Una volta giunti all'interno del perimetro del cantiere, i carabinieri hanno fatto la tragica scoperta, rinvenendo non solo il corpo della donna scomparsa poco prima, ma anche i resti di una seconda vittima, la cui morte risalirebbe a qualche giorno addietro. L'area è stata immediatamente sequestrata per consentire i rilievi scientifici, mentre l'indiziato è stato rintracciato e bloccato prima che potesse far perdere le proprie tracce, venendo poi trasferito in caserma per un lungo interrogatorio.

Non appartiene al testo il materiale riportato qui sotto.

(* ===== verification/CnWords.v ===== *)
(** * Splitting Chinese text at punctuation ([any/cn_word_io.cpp])

    [main_ok] splits a line of UTF-8 at the fullwidth comma and full stop and
    prints every part with its size in bytes and in characters; [main_bad] is the
    attempt with two bytes per character.  [char] is signed and has 8 bits; [int]
    is checked.  The loop of [main_ok] takes fuel; [None] says it still runs. *)

From S2P Require Import Prelude CppInt.

Definition byte_of (z : Z) : Ascii.ascii := ascii_of_nat (Z.to_nat z).

(** U+FF0C and U+3002. *)
Definition comma : bytes := map byte_of [0xEF; 0xBC; 0x8C].
Definition full_stop : bytes := map byte_of [0xE3; 0x80; 0x82].

Definition separator (c : bytes) : Prop := c = comma \/ c = full_stop.
#[export] Instance separator_dec c : Decision (separator c).
Proof. unfold separator. apply _. Defined.

(** [str[i]]: the terminator may be read, what is behind it may not. *)
Definition str_at (s : bytes) (i : Z) : outcome Ascii.ascii :=
  if decide (0 <= i) then
    match s !! Z.to_nat i with
    | Some c => Ok c
    | None => if decide (i = len s) then Ok NUL else UB
    end
  else UB.

(** ** [main_bad] *)

(** The lines it prints: with the mark [!] when it splits, else [?]. *)
Fixpoint bad_loop (fuel : nat) (s : bytes) (i : Z) (word : bytes) (out : list (bool * Z * bytes)) :
    option (outcome (list (bool * Z * bytes) * bytes)) :=
  match fuel with
  | O => None
  | S fuel =>
      if decide (i < len s) then
        match (c ← str_at s i; j ← int_add i 1; d ← str_at s j; Ok [c; d]) with
        | Ok tmp =>
            let '(word, out) :=
              if decide (separator tmp)
              then ([], out ++ [(true, i, word)]) else (word ++ tmp, out) in
            match int_add i 2 with
            | Ok j => bad_loop fuel s j word (out ++ [(false, i, word)])
            | Throw e => Some (Throw e)
            | UB => Some UB
            end
        | Throw e => Some (Throw e)
        | UB => Some UB
        end
      else Some (Ok (out, word))
  end.
Definition main_bad (fuel : nat) (s : bytes) := bad_loop fuel s 0 [] [].

(** ** [main_ok] *)

Definition char_int (c : Ascii.ascii) : Z := wraps 8 (Z.of_nat (nat_of_ascii c)).

Definition len2 (c : Ascii.ascii) : Z :=
  let ch := char_int c in
  if decide (Z.land ch 0xF0 = 0xF0) then 4
  else if decide (Z.land ch 0xE0 = 0xE0) then 3
  else if decide (Z.land ch 0xC0 = 0xC0) then 2
  else if decide (Z.land ch 0x80 = 0x80) then -1
  else 1.

(** [while (len-- > 0) { tmp += str[i]; i++; }] *)
Fixpoint take_char (n : nat) (s : bytes) (i : Z) (tmp : bytes) : outcome (bytes * Z) :=
  match n with
  | O => Ok (tmp, i)
  | S n => c ← str_at s i; j ← int_add i 1; take_char n s j (tmp ++ [c])
  end.

(** A line: the part, its bytes, its characters. *)
Definition line : Type := bytes * Z * Z.

Fixpoint ok_loop (fuel : nat) (s : bytes) (i : Z) (word : bytes) (cnt : Z) (out : list line) :
    option (outcome (list line)) :=
  match fuel with
  | O => None
  | S fuel =>
      if decide (i < len s) then
        match (ch ← str_at s i; take_char (Z.to_nat (len2 ch)) s i []) with
        | Ok (tmp, i) =>
            if decide (separator tmp)
            then ok_loop fuel s i [] 0 (out ++ [(word, len word, cnt)])
            else
              match int_add cnt 1 with
              | Ok cnt => ok_loop fuel s i (word ++ tmp) cnt out
              | Throw e => Some (Throw e)
              | UB => Some UB
              end
        | Throw e => Some (Throw e)
        | UB => Some UB
        end
      else Some (Ok out)
  end.
Definition main_ok (fuel : nat) (s : bytes) : option (outcome (Z * list line)) :=
  fmap (fun o => out ← o; Ok (len s, out)) (ok_loop fuel s 0 [] 0 []).

(** ** Text as characters *)

(** What [len2] takes for a character. *)
Definition wf_char (c : bytes) : Prop :=
  match c with
  | [] => False
  | h :: _ => len2 h = len c
  end.

(** The parts that end with a separator; what is behind the last one is no part. *)
Fixpoint parts (word cs : list bytes) : list (list bytes) :=
  match cs with
  | [] => []
  | c :: cs => if decide (separator c) then word :: parts [] cs else parts (word ++ [c]) cs
  end.
Definition part_line (cs : list bytes) : line := (concat cs, len (concat cs), len cs).

Lemma len2_range c : len2 c = -1 \/ 1 <= len2 c <= 4.
Proof. unfold len2. repeat case_decide; lia. Qed.

Lemma str_at_in p c q : str_at (p ++ c :: q) (len p) = Ok c.
Proof.
  unfold str_at. rewrite decide_True by lia. by rewrite Nat2Z.id, list_lookup_middle.
Qed.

Le indagini sono ora coordinate dal sostituto procuratore di Nola, Martina Salvati, che sta guidando i militari della sezione operativa nelle delicate fasi di raccolta delle prove e dei riscontri sul campo. Gli investigatori sono al lavoro per identificare formalmente le due vittime e per chiarire il movente dietro questa scia di sangue, cercando di ricostruire i legami tra il fermato e le due donne. Nelle prossime ore verranno disposti gli esami autoptici che dovranno chiarire l'esatta dinamica e le cause del decesso di entrambe.